Some years ago I made my way (slowly) through David Bentley Hart's The Beauty of the Inifinite. In the now legendary words of one of our Honours students, "This is a hard book". The student received the not too unsympathetic and the now equally legendary reply by the lecturer, "This is an Honours course!". That exchange still echoes year on year, in the collaborative and interactive conversations that take place as the preferred form of learning and teaching in our College.
The Beauty of the Infinite ranks with several other theological books I read through with an experience similar to a middle aged man starting on a fitness regime and not liking the hard work of the gym circuit, liking even less getting up early to keep the discipline of the daily jog and fighting against his badly educated neurotransmitters to lose the taste for junk food and chocolate! The benefits are not immediate, but they are life enhancing, intellectually renewing, they make for a healthier mind, and they open up horizons which previously could only be viewed from afar, or puffed towards, with a stitch in the side, and no guaranteee I'd ever get there.
Other hard books have a similar weight, importance and carry the same intellectual health benefits. Eberhard Jungel's God and the Mystery of the World; Kevin Vanhoozer's The Drama of Doctrine and Is There a Meaning in the Text; Von Balthasar's Mysterium Paschale; Barth's Church Dogmatics Vol II.1 and 2; Pannenberg's Systematic Theology, each of the three volumes a whole year's training circuit!

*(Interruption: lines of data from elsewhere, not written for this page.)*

(** * Kuroukai API: access keys, admin sessions and client-origin resolution

    A shallow embedding of [src/utils/keyUtils.js],
    [src/middleware/adminAuth.js], the guard of [src/routes/adminRoutes.js]
    and the test page of [src/controllers/appController.js], together with
    the parts of the JavaScript and Node.js runtime those files rely on,
    followed by the properties the specification states about them and by
    further properties of the code. *)

From stdpp Require Import gmap strings list pretty.
From Stdlib Require Import ZArith QArith Qround Ascii String Lia.

Local Open Scope string_scope.
Local Open Scope Z_scope.

(** ** JavaScript strings

    Header values, cookies and socket addresses reach the program as strings
    whose code units lie in 0..255 (Node decodes header bytes as latin1), so
    a string is a [string] of [ascii] code units. *)

Module Js.

(** WhiteSpace and LineTerminator code units below 256: TAB, LF, VT, FF,
    CR, SP and NBSP. *)
Definition isWhiteSpace (c : ascii) : bool :=
  match N_of_ascii c with
  | 9 | 10 | 11 | 12 | 13 | 32 | 160 => true
  | _ => false
  end%N.

Fixpoint trimStart (s : string) : string :=
  match s with
  | String c s' => if isWhiteSpace c then trimStart s' else s
  | EmptyString => EmptyString
  end.

Fixpoint trimEnd (s : string) : string :=
  match s with
  | EmptyString => EmptyString
  | String c s' =>
      match trimEnd s' with
      | EmptyString => if isWhiteSpace c then EmptyString else String c EmptyString
      | t => String c t
      end
  end.

(** [String.prototype.trim] *)
Definition trim (s : string) : string := trimEnd (trimStart s).

(** [s.startsWith(p)] *)
Definition startsWith (s p : string) : bool := String.prefix p s.

Fixpoint drop (n : nat) (s : string) : string :=
  match n, s with
  | O, _ => s
  | S n', String _ s' => drop n' s'
  | S _, EmptyString => EmptyString
  end.

Fixpoint take (n : nat) (s : string) : string :=
  match n, s with
  | S n', String c s' => String c (take n' s')
  | _, _ => EmptyString
  end.

(** First position, counted from [i], at which [pat] occurs in [s]. *)
Fixpoint find_from (pat s : string) (i : nat) : option nat :=
  if String.prefix pat s then Some i
  else match s with
       | EmptyString => None
       | String _ s' => find_from pat s' (S i)
       end.

Definition clamp (len i : Z) : Z := Z.min (Z.max i 0) len.

(** [s.indexOf(pat, from)]: the least index [k >= from] where [pat]
    occurs, and [-1] when there is none. *)
Definition indexOf (s pat : string) (from : Z) : Z :=
  let n := Z.to_nat (clamp (Z.of_nat (String.length s)) from) in
  match find_from pat (drop n s) n with
  | Some k => Z.of_nat k
  | None => -1
  end.

(** [s.slice(a, b)]: negative indices count from the end. *)
Definition slice (s : string) (a b : Z) : string :=
  let len := Z.of_nat (String.length s) in
  let from := if a <? 0 then Z.max (len + a) 0 else Z.min a len in
  let to := if b <? 0 then Z.max (len + b) 0 else Z.min b len in
  take (Z.to_nat (Z.max (to - from) 0)) (drop (Z.to_nat from) s).

(** [s.replace(pat, repl)] with a string pattern: the first occurrence
    only.  [repl] is taken literally; the program only ever passes the
    empty string, so the dollar patterns of the replacement string do not
    arise. *)
Definition replace (s pat repl : string) : string :=
  match find_from pat s 0 with
  | Some k => take k s +:+ repl +:+ drop (k + String.length pat) s
  | None => s
  end.

(** [s.replace(/c/g, '')] for a single literal character [c]. *)
Fixpoint removeAll (c : ascii) (s : string) : string :=
  match s with
  | EmptyString => EmptyString
  | String d s' => if Ascii.eqb d c then removeAll c s' else String d (removeAll c s')
  end.

(** [s.split(sep)] for a one-character separator. *)
Fixpoint split (sep : ascii) (s : string) : list string :=
  match s with
  | EmptyString => [EmptyString]
  | String c s' =>
      if Ascii.eqb c sep then EmptyString :: split sep s'
      else match split sep s' with
           | x :: xs => String c x :: xs
           | [] => [String c EmptyString]
           end
  end.

(** Lower-casing of one code unit: A-Z, and the latin1 capitals
    U+00C0..U+00DE without the multiplication sign U+00D7. *)
Definition lowerChar (c : ascii) : ascii :=
  let n := N_of_ascii c in
  if ((65 <=? n) && (n <=? 90))%N then ascii_of_N (n + 32)
  else if ((192 <=? n) && (n <=? 222) && negb (n =? 215))%N then ascii_of_N (n + 32)
  else c.

Fixpoint toLowerCase (s : string) : string :=
  match s with
  | EmptyString => EmptyString
  | String c s' => String (lowerChar c) (toLowerCase s')
  end.

(** The double quote, code unit 34. *)
Definition dquote : ascii := "034"%char.

(** Truthiness of a string: every string but the empty one. *)
Definition truthy (s : string) : bool :=
  match s with EmptyString => false | _ => true end.

(** [a || b] on strings. *)
Definition or (a b : string) : string := if truthy a then a else b.

(** *** Numbers

    A number is NaN, an infinity or a finite value.  Finite values are
    kept as exact rationals: the rounding of a decimal literal to
    binary64 is left out, which changes nothing for literals of at most
    fifteen significant digits. *)
Inductive number :=
| NaN
| Infinity (negative : bool)
| Fin (q : Q).

Definition isDigit (c : ascii) : bool :=
  let n := N_of_ascii c in ((48 <=? n) && (n <=? 57))%N.

(** Value of a digit in radix up to 16, when the character is one. *)
Definition digitValue (c : ascii) : option Z :=
  let n := Z.of_N (N_of_ascii c) in
  if (48 <=? n) && (n <=? 57) then Some (n - 48)
  else if (97 <=? n) && (n <=? 102) then Some (n - 87)
  else if (65 <=? n) && (n <=? 70) then Some (n - 55)
  else None.

(** Reads a non-empty run of digits of the given radix covering the whole
    string. *)
Fixpoint digitsAcc (radix : Z) (acc : Z) (s : string) : option Z :=
  match s with
  | EmptyString => Some acc
  | String c s' =>
      match digitValue c with
      | Some d => if d <? radix then digitsAcc radix (radix * acc + d) s' else None
      | None => None
      end
  end.

Definition digits (radix : Z) (s : string) : option Z :=
  match s with
  | EmptyString => None
  | _ => digitsAcc radix 0 s
  end.

(** Splits off the longest prefix of decimal digits. *)
Fixpoint spanDigits (s : string) : string * string :=
  match s with
  | String c s' =>
      if isDigit c then let '(d, r) := spanDigits s' in (String c d, r)
      else (EmptyString, s)
  | EmptyString => (EmptyString, EmptyString)
  end.
(** X7.  Of the response, the handler uses whether the status is 4xx or 5xx
    and the first three items of the decoded array, nothing else: two
    answers of the endpoint with any statuses outside 400..599, any reasons
    and URLs, and arrays that agree on their first three items, give the same
    run (the same result, the same objects, the same log). *)
Theorem only_status_class_and_first_three_items_matter {Request : Type}
    (request : Request) (w : World) (s : State text) (r1 r2 : Response)
    (items1 items2 : list json) :
  bad_status r1 = false -> bad_status r2 = false ->
  json_result r1 = inr (JArr items1) -> json_result r2 = inr (JArr items2) ->
  firstn 3 items1 = firstn 3 items2 ->
  chronicle_harvester_agent json_dumps request (with_response w r1) s =
  chronicle_harvester_agent json_dumps request (with_response w r2) s.
Proof.
  intros Hs1 Hs2 Hj1 Hj2 Hitems. rewrite !agent_eq. cbv zeta.
  change (GCP_PROJECT_ID (with_response w r1)) with (GCP_PROJECT_ID w).
  change (GCP_PROJECT_ID (with_response w r2)) with (GCP_PROJECT_ID w).
  change (client_init (with_response w r1)) with (client_init w).
  change (client_init (with_response w r2)) with (client_init w).
  destruct (client_init w (GCP_PROJECT_ID w)); [reflexivity|].
  rewrite !harvest_eq.
  change (http_get (with_response w r1) MOCK_DATA_URL) with (@inr exn _ r1).
  change (http_get (with_response w r2) MOCK_DATA_URL) with (@inr exn _ r2).
  cbv beta iota. rewrite Hs1, Hs2, Hj1, Hj2. cbn [slice_to]. rewrite Hitems.
  rewrite (harvest_entries_agree text json_dumps (with_response w r1)
             (with_response w r2)); reflexivity.
Qed.
Lemma Execute_success_witness :
  Execute
    (sample.world
       (sample.repository
          (inl {| git.URLs := ["git@github.com:acme/widget.git"] |}) None))
    "" ["1.2.0"] sample.console0
  = ({| stdout :=
          stdout sample.console0
          +:+ executeTemplate
                {| Version := "1.2.0";
                   Date := time.Format_2006_01_02 sample.today;
                   Changes :=
                     changeOf true "https://github.com/acme/widget"
                     <$> [sample.fix_bug; sample.add_feature] |};
        stderr := stderr sample.console0 |}, Returned tt).
Proof.
  assert (Horigin : origin
    (sample.repository
       (inl {| git.URLs := ["git@github.com:acme/widget.git"] |}) None)
    true "https://github.com/acme/widget").
  { by apply (origin_normalized _
                {| git.URLs := ["git@github.com:acme/widget.git"] |}
                "git@github.com:acme/widget.git" []). }
  assert (Hlong : Forall (λ c, 7 ≤ String.length (git.Hash c))
                    [sample.fix_bug; sample.add_feature]).
  { constructor; [simpl; lia|]. constructor; [simpl; lia|]. constructor. }
  exact (Execute_success
           (sample.world
              (sample.repository
                 (inl {| git.URLs := ["git@github.com:acme/widget.git"] |})
                 None))
           "" "1.2.0" [] sample.console0 _ true
           "https://github.com/acme/widget" (git.Hash sample.fix_bug)
           {| git.commits := [sample.fix_bug; sample.add_feature];
              git.failure := None |}
           eq_refl Horigin eq_refl eq_refl Hlong).
Defined.

(** X8: how the walk ends does not matter.  An invocation behaves as
    in the world where every walk ends without error: the error
    [ForEach] returns never reaches [bail]. *)
Theorem Execute_walk_end (w : World) (dirFlag : string)
    (args : list string) (con : console) :
  Execute w dirFlag args con = Execute (quietWorld w) dirFlag args con.
Proof.
  destruct args as [|version rest].
  { by destruct (Execute_no_args w dirFlag con) as (e & [= <-] & ->),
      (Execute_no_args (quietWorld w) dirFlag con) as (e' & [= <-] & ->). }
  rewrite !Execute_args, !assemble_tree. cbv zeta.
  cbn [quietWorld PlainOpen Now].
  destruct (PlainOpen w (workdir dirFlag)) as [repo|e]; [|done].
  cbn [quietRepository git.Remote git.Head git.Log].
  assert (Hwalk : ∀ useURL remoteURL,
    match
      match git.Head repo with
      | inl ref =>
          match git.Log repo ref with
          | inl iter =>
              git.forEach (git.commits iter) (git.failure iter)
                (onCommit useURL remoteURL)
                {| Version := version;
                   Date := time.Format_2006_01_02 (Now w);
                   Changes := [] |} con
          | inr e => bailed (errors.Wrap e "failed to get commit log") con
          end
      | inr e => bailed (errors.Wrap e "failed to get head ref") con
      end
    with
    | (con', Returned r) =>
        ({| stdout := stdout con' +:+ executeTemplate r.1;
            stderr := stderr con' |}, Returned tt)
    | (con', Exited code) => (con', Exited code)
    | (con', Panicked p) => (con', Panicked p)
    end
    = match
        match git.Head repo with
        | inl ref =>
            match
              match git.Log repo ref with
              | inl iter => inl (quietIter iter)
              | inr err => inr err
              end
            with
            | inl iter =>
                git.forEach (git.commits iter) (git.failure iter)
                  (onCommit useURL remoteURL)
                  {| Version := version;
                     Date := time.Format_2006_01_02 (Now w);
                     Changes := [] |} con
            | inr e => bailed (errors.Wrap e "failed to get commit log") con
            end
        | inr e => bailed (errors.Wrap e "failed to get head ref") con
        end
      with
      | (con', Returned r) =>
          ({| stdout := stdout con' +:+ executeTemplate r.1;
              stderr := stderr con' |}, Returned tt)
      | (con', Exited code) => (con', Exited code)
      | (con', Panicked p) => (con', Panicked p)
      end).
  { intros useURL remoteURL.
    destruct (git.Head repo) as [ref|e]; [|done].
    destruct (git.Log repo ref) as [iter|e]; [|done].
    rewrite !forEach_onCommit. cbn [quietIter git.commits git.failure].
    by destruct (forallb _ _). }
  destruct (git.Remote repo "origin") as [rem|e]; [|apply Hwalk].
  destruct (git.URLs rem) as [|url urls]; [done|].
  destruct (parseRemoteURL url) as [remoteURL [e|]]; [done|apply Hwalk].
Qed.

(** * Further properties of the changes and of the template *)

Lemma count_substring_0 (c : ascii) (s : string) (n : nat) :
  count c (String.substring 0 n s) ≤ count c s.
Proof.
  revert n. induction s as [|c' s IH]; intros [|n]; simpl; try lia.
  specialize (IH n). lia.
Qed.

Lemma digit_not_newline (n : nat) : Ascii.eqb (strconv.digit n) "010" = false.
Proof.
  unfold strconv.digit. pose proof (Nat.mod_upper_bound n 10) as Hn.
  destruct (n mod 10) as [|m]; [done|].
  do 9 (destruct m as [|m]; [done|]). lia.
Qed.

Lemma count_digits (fuel n : nat) (acc : string) :
  count "010" (strconv.digits fuel n acc) = count "010" acc.
Proof.
  revert n acc. induction fuel as [|fuel IH]; intros n acc; [done|].
  destruct (Nat.lt_ge_cases n 10).
  - rewrite digits_small by done. cbn [count].
    by rewrite digit_not_newline.
  - rewrite digits_large, IH by done. cbn [count].
    by rewrite digit_not_newline.
Qed.

Lemma count_appendInt (x width : nat) :
  count "010" (time.appendInt x width) = 0.
Proof.
  unfold time.appendInt, strconv.Itoa.
  rewrite count_append, count_digits.
  by induction (width - _) as [|k IH].
Qed.

Lemma count_Format (t : time.Time) :
  count "010" (time.Format_2006_01_02 t) = 0.
Proof.
  unfold time.Format_2006_01_02.
  by rewrite !count_append, !count_appendInt.
Qed.

(** X9: the title of a change is the first line of the commit message,
    whatever the message: the message is the title followed by nothing
    or by a line break and more, and the title has no line break. *)
Theorem title_first_line (useURL : bool) (remoteURL : string)
    (c : git.Commit) :
  ∃ rest,
    git.Message c = Title (changeOf useURL remoteURL c) +:+ rest
    ∧ count "010" (Title (changeOf useURL remoteURL c)) = 0
    ∧ (rest = "" ∨ starts_with nl rest).
Proof. apply Split_head. Qed.

(** X10: a change is rendered with a link exactly when the origin URL
    is in use: [- <title> [<sha>](<remoteURL>/commits/<hash>)] then,
    [- <title> [<sha>]] otherwise. *)
Theorem executeChange_link (useURL : bool) (remoteURL : string)
    (c : git.Commit) :
  executeChange (changeOf useURL remoteURL c)
  = nl +:+ "- " +:+ Title (changeOf useURL remoteURL c) +:+ " "
    +:+ "[" +:+ SHA (changeOf useURL remoteURL c)
    +:+ (if useURL
         then "](" +:+ remoteURL +:+ "/commits/" +:+ git.Hash c +:+ ")"
         else "]").
Proof.
  unfold executeChange. destruct useURL; cbn [changeOf URL]; [|done].
  assert (String.eqb (remoteURL +:+ "/commits/" +:+ git.Hash c) "" = false)
    as ->; [|by rewrite !append_assoc].
  apply String.eqb_neq, append_ne_nil.
Qed.

(** X11: one line per commit.  When the origin URL and the hashes hold
    no line break, the rendered release has three line breaks for the
    heading and the end, those of the version, and one per commit. *)
Theorem executeTemplate_lines (version remoteURL : string) (useURL : bool)
    (t : time.Time) (cs : list git.Commit) :
  count "010" remoteURL = 0 →
  Forall (λ c, count "010" (git.Hash c) = 0) cs →
  count "010"
    (executeTemplate
       {| Version := version;
          Date := time.Format_2006_01_02 t;
          Changes := changeOf useURL remoteURL <$> cs |})
  = 3 + count "010" version + length cs.
Proof.
  intros Hurl Hcs. unfold executeTemplate. cbn [Version Date Changes].
  rewrite !count_append, count_Format. cbn [count nl Ascii.eqb].
  assert (count "010"
            (String.concat ""
               (executeChange <$> (changeOf useURL remoteURL <$> cs)))
          = length cs) as ->; [|cbn; lia].
  induction Hcs as [|c cs Hc _ IH]; [done|].
  assert (Hentry : count "010" (executeChange (changeOf useURL remoteURL c))
                   = 1).
  { unfold executeChange. cbn [changeOf Title SHA URL].
    rewrite !count_append.
    destruct (Split_head (git.Message c) "010") as (_ & _ & -> & _).
    pose proof (count_substring_0 "010" (git.Hash c) 7).
    destruct (String.eqb _ ""); destruct useURL;
      rewrite ?count_append, ?Hurl, ?Hc; cbn; lia. }
  cbn [fmap list_fmap String.concat length].
  destruct (executeChange <$> (changeOf useURL remoteURL <$> cs)) eqn:E.
  - destruct cs; [|done]. cbn. lia.
  - rewrite !count_append, Hentry. cbn [count]. rewrite <-IH.
    cbn [String.concat]. lia.
Qed.

Lemma executeTemplate_lines_witness :
  count "010"
    (executeTemplate
       {| Version := "1.2.0";
          Date := time.Format_2006_01_02 sample.today;
          Changes := changeOf true "https://github.com/acme/widget"
                     <$> [sample.fix_bug; sample.add_feature] |})
  = 3 + count "010" "1.2.0" + length [sample.fix_bug; sample.add_feature].
Proof.
  apply (executeTemplate_lines "1.2.0" "https://github.com/acme/widget" true
           sample.today [sample.fix_bug; sample.add_feature]); [done|].
  constructor; [done|]. constructor; [done|]. constructor.
Defined.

But then there are other kinds of 'hard books', not because they are intellectually demanding, loaded with complex concepts, rooted in disciplined philosophical and theological traditions, but because they demand the full attention of intellect, affection, conscience and personal responsiveness. These are not better than intellectually demanding books, they are different in the demands they make, but the aim is the same. They seek a similar response of self-giving to the task of faith seeking understanding, and mind and heart learning and living towards a deeper, clearer, more humble vision of the love of God.
My conversations with such books have included Moltmann's The Trinity and the Kingdom of God; Vanstone's Love's Endeavour, Love's Expense; The Rule of St Benedict; Julian of Norwich's Revelations; George Herbert's The Temple; Belden Lane's The Solace of Fierce Landscapes; the Poetry of R S Thomas, Denise Levertov, Mary Oliver and Seamus Heaney; Catherine Lacugna's God for Us; Walter Brueggemann's Old Testament Theology; the novels of Chaim Potok; Merton's No Man is an Island and Seeds of Contemplation.
All of which brings me back to David Bentley Hart, and his latest book. The Experience of God. Being, Consciousness, Bliss, (Yale University Press, 2013). Along with Terry Eagleton's Reason, Faith and Revolution, Hart's new volume is one of the most telling and serious riposte's to the intellectual deficits (by the way I miss-typed that word as deificits - is that a neologism for such rationally deficient atheism?) - anyway, Hart's riposte to the intellectual deficits and atheological naivete of the new atheist polemics against God, religion and faith as a way of knowing.
Hart's aim is quite simple, and quite ambitious - he offers an exploration of the concept "God" as the word and concept function within the great theistic faiths of the world. In doing this it becomes clear that what the new atheists so passionately hate, dismiss, deconstruct, fear and fight, is a concept of God unrecognisable by the people and traditions which can be named in any meaningful way as theistic. So this book is an attempt at explicating the conception of God in Christian and other theistic faith traditions, but articulated by a Christian who neither dismisses the authentic traditions of theistic faith, nor cedes to the new atheists the freedom to define the word "God" in terms that suit conclusions, presuppositions and prejudices already in place in such writers' world view.
Starting from next Monday I'll do a series of posts on Hart's chapters (there are 6 of them). .
Jim, I was sure you'd written about David Bentley Hart so I did a quick search and found this. I was looking because Roger Olson, over on Patheos, is about to start a series of posts on Hart's new book "You are Gods", and is inviting people to read and comment with him. I don't have the either the time or the philosophical inclination to do so, but it occurred to me that you might be interested.